##### Data for review
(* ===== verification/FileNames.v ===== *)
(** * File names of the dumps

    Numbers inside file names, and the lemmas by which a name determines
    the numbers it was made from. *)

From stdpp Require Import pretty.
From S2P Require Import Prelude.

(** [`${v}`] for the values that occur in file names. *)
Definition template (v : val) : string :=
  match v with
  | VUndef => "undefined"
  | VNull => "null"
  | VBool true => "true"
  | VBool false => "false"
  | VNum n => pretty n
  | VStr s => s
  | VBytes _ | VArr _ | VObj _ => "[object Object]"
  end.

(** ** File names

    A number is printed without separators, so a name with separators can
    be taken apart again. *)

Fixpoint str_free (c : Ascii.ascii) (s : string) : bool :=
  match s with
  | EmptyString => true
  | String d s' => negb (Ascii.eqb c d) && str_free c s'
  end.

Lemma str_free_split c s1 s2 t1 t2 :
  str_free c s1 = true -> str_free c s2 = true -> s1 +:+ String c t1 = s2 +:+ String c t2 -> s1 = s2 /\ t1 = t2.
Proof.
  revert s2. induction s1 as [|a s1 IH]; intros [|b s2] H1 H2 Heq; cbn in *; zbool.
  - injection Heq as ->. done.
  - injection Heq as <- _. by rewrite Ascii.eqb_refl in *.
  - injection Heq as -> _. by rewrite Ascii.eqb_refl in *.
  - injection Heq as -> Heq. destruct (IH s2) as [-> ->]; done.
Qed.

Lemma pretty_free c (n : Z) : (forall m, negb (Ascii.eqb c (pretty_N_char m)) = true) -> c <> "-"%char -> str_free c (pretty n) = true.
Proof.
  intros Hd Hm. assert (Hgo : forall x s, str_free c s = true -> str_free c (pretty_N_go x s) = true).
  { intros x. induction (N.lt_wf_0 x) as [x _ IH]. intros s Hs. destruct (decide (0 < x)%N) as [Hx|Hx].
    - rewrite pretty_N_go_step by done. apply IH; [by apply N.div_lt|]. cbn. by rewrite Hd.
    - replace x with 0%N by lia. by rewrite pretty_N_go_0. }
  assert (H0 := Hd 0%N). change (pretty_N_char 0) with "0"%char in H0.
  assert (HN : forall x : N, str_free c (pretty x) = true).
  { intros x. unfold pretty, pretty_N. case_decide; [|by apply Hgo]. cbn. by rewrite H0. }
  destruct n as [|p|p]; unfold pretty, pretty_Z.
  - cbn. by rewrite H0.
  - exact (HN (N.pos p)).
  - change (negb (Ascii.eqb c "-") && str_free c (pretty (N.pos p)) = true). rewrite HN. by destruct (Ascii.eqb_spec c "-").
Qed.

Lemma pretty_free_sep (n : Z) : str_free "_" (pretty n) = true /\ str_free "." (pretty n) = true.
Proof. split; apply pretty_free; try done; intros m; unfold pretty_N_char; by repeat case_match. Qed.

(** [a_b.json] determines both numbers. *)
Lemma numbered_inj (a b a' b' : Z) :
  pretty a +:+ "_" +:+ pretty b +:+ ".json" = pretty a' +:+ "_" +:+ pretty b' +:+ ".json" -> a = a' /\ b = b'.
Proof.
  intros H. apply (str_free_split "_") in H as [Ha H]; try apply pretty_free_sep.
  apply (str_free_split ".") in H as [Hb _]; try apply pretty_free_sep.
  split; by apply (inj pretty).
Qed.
##########
##### Data for review
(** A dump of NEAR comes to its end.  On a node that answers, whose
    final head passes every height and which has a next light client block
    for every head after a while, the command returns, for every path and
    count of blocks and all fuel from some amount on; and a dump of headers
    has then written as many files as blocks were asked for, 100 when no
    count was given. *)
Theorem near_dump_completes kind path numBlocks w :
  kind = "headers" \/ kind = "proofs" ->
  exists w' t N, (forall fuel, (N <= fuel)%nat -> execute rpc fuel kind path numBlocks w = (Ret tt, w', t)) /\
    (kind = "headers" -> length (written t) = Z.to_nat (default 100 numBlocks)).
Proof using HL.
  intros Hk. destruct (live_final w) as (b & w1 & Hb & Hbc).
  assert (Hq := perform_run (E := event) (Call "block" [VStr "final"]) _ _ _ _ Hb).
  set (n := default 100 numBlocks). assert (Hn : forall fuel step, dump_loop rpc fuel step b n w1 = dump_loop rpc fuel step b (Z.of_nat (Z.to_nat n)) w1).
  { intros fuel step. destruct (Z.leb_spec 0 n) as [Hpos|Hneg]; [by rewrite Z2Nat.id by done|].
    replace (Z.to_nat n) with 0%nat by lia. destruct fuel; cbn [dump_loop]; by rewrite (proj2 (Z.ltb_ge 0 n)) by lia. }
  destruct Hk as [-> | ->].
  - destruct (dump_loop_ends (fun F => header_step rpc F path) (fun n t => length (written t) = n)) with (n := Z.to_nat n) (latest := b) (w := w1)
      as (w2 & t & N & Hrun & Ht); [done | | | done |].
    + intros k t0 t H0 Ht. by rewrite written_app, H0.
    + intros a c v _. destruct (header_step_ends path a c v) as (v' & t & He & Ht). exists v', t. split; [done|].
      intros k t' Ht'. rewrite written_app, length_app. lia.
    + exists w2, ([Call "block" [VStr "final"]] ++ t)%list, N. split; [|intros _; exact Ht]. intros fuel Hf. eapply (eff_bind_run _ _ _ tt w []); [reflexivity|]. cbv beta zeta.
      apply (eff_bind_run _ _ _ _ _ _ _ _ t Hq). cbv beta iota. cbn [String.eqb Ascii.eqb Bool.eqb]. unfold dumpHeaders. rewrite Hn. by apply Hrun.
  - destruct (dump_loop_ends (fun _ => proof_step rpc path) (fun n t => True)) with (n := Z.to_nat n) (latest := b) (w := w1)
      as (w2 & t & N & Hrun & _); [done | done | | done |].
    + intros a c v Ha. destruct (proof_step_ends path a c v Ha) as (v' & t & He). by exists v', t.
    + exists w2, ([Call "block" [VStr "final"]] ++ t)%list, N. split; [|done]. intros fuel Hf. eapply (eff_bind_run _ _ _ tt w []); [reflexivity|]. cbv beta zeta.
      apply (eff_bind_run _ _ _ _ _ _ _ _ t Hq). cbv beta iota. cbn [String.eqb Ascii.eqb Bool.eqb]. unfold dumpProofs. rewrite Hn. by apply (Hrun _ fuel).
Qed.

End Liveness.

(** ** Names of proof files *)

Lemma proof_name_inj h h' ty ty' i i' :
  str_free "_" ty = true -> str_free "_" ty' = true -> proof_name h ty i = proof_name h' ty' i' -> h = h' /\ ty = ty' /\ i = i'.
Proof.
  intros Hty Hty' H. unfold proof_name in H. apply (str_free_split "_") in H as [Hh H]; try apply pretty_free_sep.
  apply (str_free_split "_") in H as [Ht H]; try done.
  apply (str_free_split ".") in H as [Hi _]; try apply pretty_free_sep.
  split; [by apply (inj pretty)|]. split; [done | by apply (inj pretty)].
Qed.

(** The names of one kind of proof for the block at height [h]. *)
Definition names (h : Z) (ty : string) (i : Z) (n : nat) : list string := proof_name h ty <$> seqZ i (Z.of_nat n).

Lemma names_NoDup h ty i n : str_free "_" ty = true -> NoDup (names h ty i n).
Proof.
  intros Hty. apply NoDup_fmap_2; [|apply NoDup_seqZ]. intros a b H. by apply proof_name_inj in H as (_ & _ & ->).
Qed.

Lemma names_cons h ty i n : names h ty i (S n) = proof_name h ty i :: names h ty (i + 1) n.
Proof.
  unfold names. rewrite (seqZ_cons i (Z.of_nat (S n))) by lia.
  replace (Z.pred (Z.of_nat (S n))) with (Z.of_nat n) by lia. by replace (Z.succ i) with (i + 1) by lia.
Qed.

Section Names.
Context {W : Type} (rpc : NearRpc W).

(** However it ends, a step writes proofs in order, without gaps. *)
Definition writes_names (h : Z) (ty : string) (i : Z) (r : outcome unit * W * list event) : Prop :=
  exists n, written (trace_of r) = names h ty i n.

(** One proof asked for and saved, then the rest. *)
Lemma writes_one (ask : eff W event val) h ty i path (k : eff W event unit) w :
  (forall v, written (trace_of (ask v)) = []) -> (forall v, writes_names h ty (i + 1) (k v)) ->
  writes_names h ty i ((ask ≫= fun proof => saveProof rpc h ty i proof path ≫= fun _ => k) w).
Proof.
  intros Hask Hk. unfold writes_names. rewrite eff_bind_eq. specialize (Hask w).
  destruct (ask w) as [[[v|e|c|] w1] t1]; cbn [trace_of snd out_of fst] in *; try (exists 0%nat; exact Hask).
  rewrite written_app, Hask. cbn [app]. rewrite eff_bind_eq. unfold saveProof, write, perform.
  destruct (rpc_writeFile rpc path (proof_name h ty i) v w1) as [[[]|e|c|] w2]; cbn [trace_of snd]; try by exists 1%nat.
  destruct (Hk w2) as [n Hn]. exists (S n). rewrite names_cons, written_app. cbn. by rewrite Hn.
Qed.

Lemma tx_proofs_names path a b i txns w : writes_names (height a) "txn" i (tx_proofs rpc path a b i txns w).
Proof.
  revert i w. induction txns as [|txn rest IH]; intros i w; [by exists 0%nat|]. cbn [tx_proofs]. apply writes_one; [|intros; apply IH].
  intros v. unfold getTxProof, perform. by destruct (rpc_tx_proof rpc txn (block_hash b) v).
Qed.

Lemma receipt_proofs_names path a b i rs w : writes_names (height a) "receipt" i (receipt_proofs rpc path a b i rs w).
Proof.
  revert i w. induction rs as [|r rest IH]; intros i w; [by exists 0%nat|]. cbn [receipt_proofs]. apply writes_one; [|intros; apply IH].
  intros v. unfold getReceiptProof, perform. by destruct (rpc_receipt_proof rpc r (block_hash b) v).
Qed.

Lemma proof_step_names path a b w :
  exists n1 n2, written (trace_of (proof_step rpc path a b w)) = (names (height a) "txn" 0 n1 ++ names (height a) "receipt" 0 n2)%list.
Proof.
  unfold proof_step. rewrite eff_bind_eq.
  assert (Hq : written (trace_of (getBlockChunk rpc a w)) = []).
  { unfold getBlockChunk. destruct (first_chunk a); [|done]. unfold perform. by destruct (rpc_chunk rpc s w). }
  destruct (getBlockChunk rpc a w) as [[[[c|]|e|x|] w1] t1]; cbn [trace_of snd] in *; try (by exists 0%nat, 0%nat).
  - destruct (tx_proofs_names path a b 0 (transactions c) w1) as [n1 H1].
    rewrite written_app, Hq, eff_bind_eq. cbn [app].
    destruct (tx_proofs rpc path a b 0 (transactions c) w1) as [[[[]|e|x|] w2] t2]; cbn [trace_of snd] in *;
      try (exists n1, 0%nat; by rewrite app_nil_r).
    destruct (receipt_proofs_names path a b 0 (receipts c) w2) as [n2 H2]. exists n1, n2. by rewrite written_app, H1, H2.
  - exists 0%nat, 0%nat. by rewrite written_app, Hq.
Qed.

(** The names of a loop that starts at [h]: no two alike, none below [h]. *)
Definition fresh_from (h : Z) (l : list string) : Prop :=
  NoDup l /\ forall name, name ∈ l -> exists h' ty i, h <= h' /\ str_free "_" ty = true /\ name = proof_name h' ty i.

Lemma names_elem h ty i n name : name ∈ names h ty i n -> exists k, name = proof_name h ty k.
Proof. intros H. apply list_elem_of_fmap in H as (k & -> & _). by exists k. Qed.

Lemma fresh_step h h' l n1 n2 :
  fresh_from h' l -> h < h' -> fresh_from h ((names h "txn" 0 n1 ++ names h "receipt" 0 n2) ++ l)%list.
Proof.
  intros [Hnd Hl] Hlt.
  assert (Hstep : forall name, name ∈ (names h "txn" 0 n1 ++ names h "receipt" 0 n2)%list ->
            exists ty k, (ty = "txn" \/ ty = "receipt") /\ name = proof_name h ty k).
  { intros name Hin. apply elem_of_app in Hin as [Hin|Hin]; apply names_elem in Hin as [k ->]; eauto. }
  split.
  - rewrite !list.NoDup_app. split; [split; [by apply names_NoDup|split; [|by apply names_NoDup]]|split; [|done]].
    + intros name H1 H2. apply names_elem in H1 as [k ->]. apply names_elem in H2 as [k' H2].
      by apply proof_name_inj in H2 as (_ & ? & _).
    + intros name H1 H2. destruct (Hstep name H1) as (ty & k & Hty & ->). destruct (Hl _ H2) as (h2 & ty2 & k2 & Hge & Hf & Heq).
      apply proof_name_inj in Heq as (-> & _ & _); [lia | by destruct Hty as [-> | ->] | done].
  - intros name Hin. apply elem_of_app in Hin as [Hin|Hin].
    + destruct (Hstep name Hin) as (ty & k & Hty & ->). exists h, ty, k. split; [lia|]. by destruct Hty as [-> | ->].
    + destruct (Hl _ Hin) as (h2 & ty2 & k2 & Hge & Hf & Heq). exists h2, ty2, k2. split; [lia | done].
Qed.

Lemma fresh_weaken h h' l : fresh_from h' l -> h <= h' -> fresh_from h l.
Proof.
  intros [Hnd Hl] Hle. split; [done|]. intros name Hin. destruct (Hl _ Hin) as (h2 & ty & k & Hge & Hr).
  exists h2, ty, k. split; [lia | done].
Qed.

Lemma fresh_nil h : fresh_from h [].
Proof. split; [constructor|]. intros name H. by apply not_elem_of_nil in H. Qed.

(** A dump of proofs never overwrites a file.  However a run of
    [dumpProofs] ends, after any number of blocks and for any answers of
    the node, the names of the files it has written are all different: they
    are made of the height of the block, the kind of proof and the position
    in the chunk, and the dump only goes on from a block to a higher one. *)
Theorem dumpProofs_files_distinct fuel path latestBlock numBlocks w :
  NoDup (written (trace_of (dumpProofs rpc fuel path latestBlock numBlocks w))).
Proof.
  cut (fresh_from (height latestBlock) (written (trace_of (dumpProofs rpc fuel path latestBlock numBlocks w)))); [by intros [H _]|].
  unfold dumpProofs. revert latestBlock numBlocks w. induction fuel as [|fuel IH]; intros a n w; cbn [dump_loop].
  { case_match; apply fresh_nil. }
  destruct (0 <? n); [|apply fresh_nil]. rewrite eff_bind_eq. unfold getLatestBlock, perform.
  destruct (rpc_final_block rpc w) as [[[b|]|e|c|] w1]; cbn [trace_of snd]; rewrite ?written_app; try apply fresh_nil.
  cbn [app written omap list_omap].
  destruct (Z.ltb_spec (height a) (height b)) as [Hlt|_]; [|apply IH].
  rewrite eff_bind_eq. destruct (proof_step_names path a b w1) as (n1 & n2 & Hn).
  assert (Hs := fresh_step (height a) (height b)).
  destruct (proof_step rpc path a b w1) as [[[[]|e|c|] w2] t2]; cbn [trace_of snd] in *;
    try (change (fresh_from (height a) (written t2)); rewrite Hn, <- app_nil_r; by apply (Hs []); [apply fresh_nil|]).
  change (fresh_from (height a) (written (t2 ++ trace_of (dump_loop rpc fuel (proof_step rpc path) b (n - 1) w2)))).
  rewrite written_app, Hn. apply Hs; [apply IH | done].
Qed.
##########
Exercise directions:
Take the stretch of lines above from the one containing "(* ===== verification/FileNames.v ===== *)" through the one containing "(** ** File names" and repeat it exactly, adding no other line.

Written answer:
(* ===== verification/FileNames.v ===== *)
(** * File names of the dumps

    Numbers inside file names, and the lemmas by which a name determines
    the numbers it was made from. *)

From stdpp Require Import pretty.
From S2P Require Import Prelude.

(** [`${v}`] for the values that occur in file names. *)
Definition template (v : val) : string :=
  match v with
  | VUndef => "undefined"
  | VNull => "null"
  | VBool true => "true"
  | VBool false => "false"
  | VNum n => pretty n
  | VStr s => s
  | VBytes _ | VArr _ | VObj _ => "[object Object]"
  end.

(** ** File names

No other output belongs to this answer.